I still feel like the strategy is just a bit weird. As I understand it, the reason that it exists is just to reduce the number of TIs (vs. just having one TI per-partition, and spreading the TIs evenly amongst containers). TIs are cheap, though. The only issue we've seen (that I can recall) with having a lot of TIs is that this can cause an explosion of the number of metrics that are reported. In the case of the JmxReporter and MetricsSnapshotReporter, there isn't any problem with this. Some other systems can have problems with the number of metrics being reported, but I think there are better solutions to that problem than introducing a grouping strategy to reduce the number of TIs. Better solutions to this problem would be to filter (either with a debug-level, or a black list) the number of metrics, or just use metrics infrastructure that can handle 10k-100k metrics/job. I don't think we need this strategy.
The bookkeeping necessary to support state and these new features should be kept away from the state log itself and moved into some central location with other per-job info (whatever form that takes)
I'm not wild about shard, as I think that's a pretty key term for databases and may lead people to think we this grouping functions the same way.
Task Name has a pretty big flaw it conflates these tasks with map-reduce tasks, when in fact our closest analog is the Samza container.
The issue I take with adding any new word is that we already have the word "task" deeply ingrained in Samza (StreamTask, TaskInstance, TaskLifecycleListener, TaskContext, TaskCoordinator, TaskStorageManager, etc). Some of these are public user-facing highly visible APIs. The fact is, we have a task, and it means a certain thing. It's documented. Talks have been given on it. Adding a new word to describe a task, while still keeping the word" task" everywhere else, just makes things worse, not better.
If we want to open up a separate discussion about refactoring everything to change the task stuff to something else, we can discuss that, but I see it as an orthogonal discussion to this issue. Simply adding "cohort" for one thing in this ticket, which diverges from the entire rest of the code-base, seems wrong to me. I remain pretty strongly convinced that taskName is in keeping with the rest of the code base as it exists today.

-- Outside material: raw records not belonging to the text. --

Lemma reducer_summarises
  (seen : list KioskInventory.t) (acc : list Aggregated) (item : KioskInventory.t) :
  summarises seen acc -> summarises (seen ++ [item]) (reducer acc item).
Proof.
  intros (Hnd & Hids & Hent). unfold summarises. split_and!.
  - rewrite reducer_ids.
    destruct (existsb _ acc) eqn:Hex; [rewrite app_nil_r; exact Hnd |].
    apply List.NoDup_app; [exact Hnd | repeat constructor; tauto |].
    intros x Hx Hx'. cbn in Hx'. destruct Hx' as [<- | []].
    apply existsb_ids in Hx. congruence.
  - intros pid. rewrite reducer_ids, map_app, !in_app_iff, Hids. cbn.
    destruct (existsb _ acc) eqn:Hex; cbn; [| tauto].
    apply existsb_ids, Hids in Hex. intuition congruence.
  - intros e' Hin. rewrite !rows_of_snoc.
    destruct (reducer_entries acc item e' Hnd Hin)
      as [[H1 H2] | [(e & H1 & H2 & ->) | [-> H2]]].
    + destruct (String.eqb_spec (product_id e') (pid_of item)); [contradiction |].
      rewrite app_nil_r. apply Hent. exact H1.
    + destruct (Hent e H1) as [Ht Hk]. cbn. rewrite H2, String.eqb_refl.
      rewrite sum_quantities_app. unfold kiosk_entries at 1. rewrite map_app.
      rewrite <- H2. fold (kiosk_entries (rows_of (product_id e) seen)).
      rewrite <- Ht, <- Hk. split; [unfold sum_quantities; cbn; lia | reflexivity].
    + cbn. rewrite String.eqb_refl.
      assert (Hnone : rows_of (pid_of item) seen = []).
      { apply rows_of_none. intros H. apply H2, Hids. exact H. }
      rewrite Hnone. cbn. split; [unfold sum_quantities; cbn; lia | reflexivity].
Qed.

Lemma fold_reducer_summarises (rows : list KioskInventory.t) :
  summarises rows (fold_left reducer rows []).
Proof.
  induction rows as [| item seen IH] using rev_ind.
  - unfold summarises. cbn. split_and!; [constructor | tauto | tauto].
  - rewrite fold_left_app. cbn. apply reducer_summarises. exact IH.
Qed.

(** C10: for every list of kiosk-inventory rows the reduce returns a
    list in which no product id repeats and the product ids are those of
    the input; each entry's [total_quantity] is the sum of the quantities
    of the input rows of its product, and its [kiosks] list has one
    [{kiosk, quantity}] entry per such row, in input order. *)
Theorem aggregatedProducts_spec (rows : list KioskInventory.t) :
  exists agg,
    aggregatedProducts (Some rows) = Some agg
    /\ List.NoDup (map product_id agg)
    /\ (forall pid, In pid (map product_id agg) <-> In pid (map pid_of rows))
    /\ (forall e, In e agg ->
          total_quantity e = sum_quantities (rows_of (product_id e) rows)
          /\ kiosks e = kiosk_entries (rows_of (product_id e) rows)).
Proof.
  exists (fold_left reducer rows []). split; [reflexivity |].
  exact (fold_reducer_summarises rows).
Qed.

Definition row_at (kiosk product : string) (qty : Z) : KioskInventory.t :=
  {| KioskInventory.id := kiosk ++ "/" ++ product;
     KioskInventory.kiosk_id := kiosk;
     KioskInventory.product_id := product;
     KioskInventory.quantity := qty;
     KioskInventory.threshold := Some 20%Z;
     KioskInventory.products :=
       {| id := product; sku := product; name := product; unit := "unit";
          unit_price := 250; acquired_price := Some 150%Z;
          suggested_price := Some 300%Z; quantity := 1000 |};
     KioskInventory.kiosks_name := kiosk |}.

(** Three rows of two products. *)
Example aggregatedProducts_sample :
  (fun agg => map (fun e => (product_id e, total_quantity e, kiosks e)) agg)
    <$> aggregatedProducts
          (Some [row_at "Airport" "P1" 50; row_at "Mall" "P2" 100; row_at "Downtown" "P1" 150])
  = Some [("P1", 200%Z, [("Airport", 50%Z); ("Downtown", 150%Z)]);
          ("P2", 100%Z, [("Mall", 100%Z)])].
Proof. reflexivity. Qed.

End InventoryFacts.

(* ===================================================================== *)
(** * Properties of the create dialog *)
(* ===================================================================== *)

Section DialogFacts.
Import Js Api.

Example parseInt_samples :
  Dialog.parseInt "42" = Some 42%Z
  /\ Dialog.parseInt "  -7px" = Some (-7)%Z
  /\ Dialog.parseInt "3.9" = Some 3%Z
  /\ Dialog.parseInt "1e3" = Some 1%Z
  /\ Dialog.parseInt "0x1f" = Some 31%Z
  /\ Dialog.parseInt ".5" = None
  /\ Dialog.parseInt "abc" = None
  /\ Dialog.parseInt "" = None
  /\ Dialog.parseInt "0x" = None.
Proof. split_and!; reflexivity. Qed.

(** All four fields are filled in: the first guard of the mutation passes. *)
Definition filled (f : Dialog.Form) : Prop :=
  (exists k, Dialog.kioskId f = Some k /\ k <> "")
  /\ Dialog.toKioskId f <> ""
  /\ Dialog.selectedProduct f <> ""
  /\ Dialog.quantity f <> "".

Lemma filled_guard (f : Dialog.Form) :
  filled f <->
  Dialog.falsy_opt (Dialog.kioskId f) || String.eqb (Dialog.toKioskId f) ""
  || String.eqb (Dialog.selectedProduct f) "" || String.eqb (Dialog.quantity f) "" = false.
Proof.
  unfold filled, Dialog.falsy_opt. rewrite !orb_false_iff, !String.eqb_neq.
  destruct (Dialog.kioskId f) as [k|].
  - rewrite String.eqb_neq. split.
    + intros ((k' & [= <-] & Hk) & H2 & H3 & H4). tauto.
    + intros (((Hk & H2) & H3) & H4). split_and!; eauto.
  - split.
    + intros ((k' & [=] & _) & _).
    + intros (((H & _) & _) & _). discriminate.
Qed.

(** The request the dialog builds from a valid form. *)
Definition request_of (w : World) (f : Dialog.Form) (product : Dialog.ProductOption) (qty : Z)
  : CreateRedistributionRequest :=
  {| from_kiosk_id := default "" (Dialog.kioskId f);
     to_kiosk_id := Dialog.toKioskId f;
     items := [ {| sku := Dialog.sku product; quantity := qty |} ];
     client_req_id := Dialog.client_req_id_of w;
     signature := "";
     public_key := "" |}.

Essentially, it's a chicken-egg thing - people won't use this feature and find its limitations/build cooler things with Samza, if it's not a feature we publicize and make available.
I can live with this. (edit: by "I can live with this," I mean I can live with making the feature pluggable ).
This approach seems like the smallest necessary change to implement the current JIRA and doesn't expose anything that can't be changed in the future, absent more discussion.
Broadly, I agree with you. I think the ConfigLog is totally something we should explore in a separate ticket to figure out what stuff should be added to it, how it would work, etc. My main concern here is about the sequencing of things. The smallest necessary change to implement the current JIRA is actually just to add the information to the existing checkpoint.
Here's my concern with adding the ConfigLog as part of this JIRA: we don't think the implications of the ConfigLog all the way through because we want to limit the scope of this JIRA and finish it faster (with fewer code changes/less risk). As a result, we now have two topics: ConfigLog and the checkpoint topic. Then, we open up a second ConfigLog JIRA, and discover some flaw with it, or decide we want a different design. Now we have two topics to migrate (checkpoint log, and config log), as well as two different chunks of code to update/delete, and three different versions of a job (one with just checkpoints, one with checkpoint and config log from this jira, and one with checkpoint and config log from new jira). This is complicated.
This concern leads me to want to just put the cohort/SSP and state mapping stuff into the existing Checkpoint class and use our existing CheckpointManager. As a follow on JIRA, we can do a nice detailed design doc on the ConfigLog, and think through things in more detail. Since we'll have to migrate the checkpoint no matter what, sticking the cohort/SSP stuff into the checkpoint shouldn't introduce any additional work, and not committing to a ConfigLog now will mean we'll feel more comfortable thinking openly about how exactly it should be implemented (rather than being tied to the implementation that falls out of this JIRA, which might or might not be the best approach when we dig into it in more detail).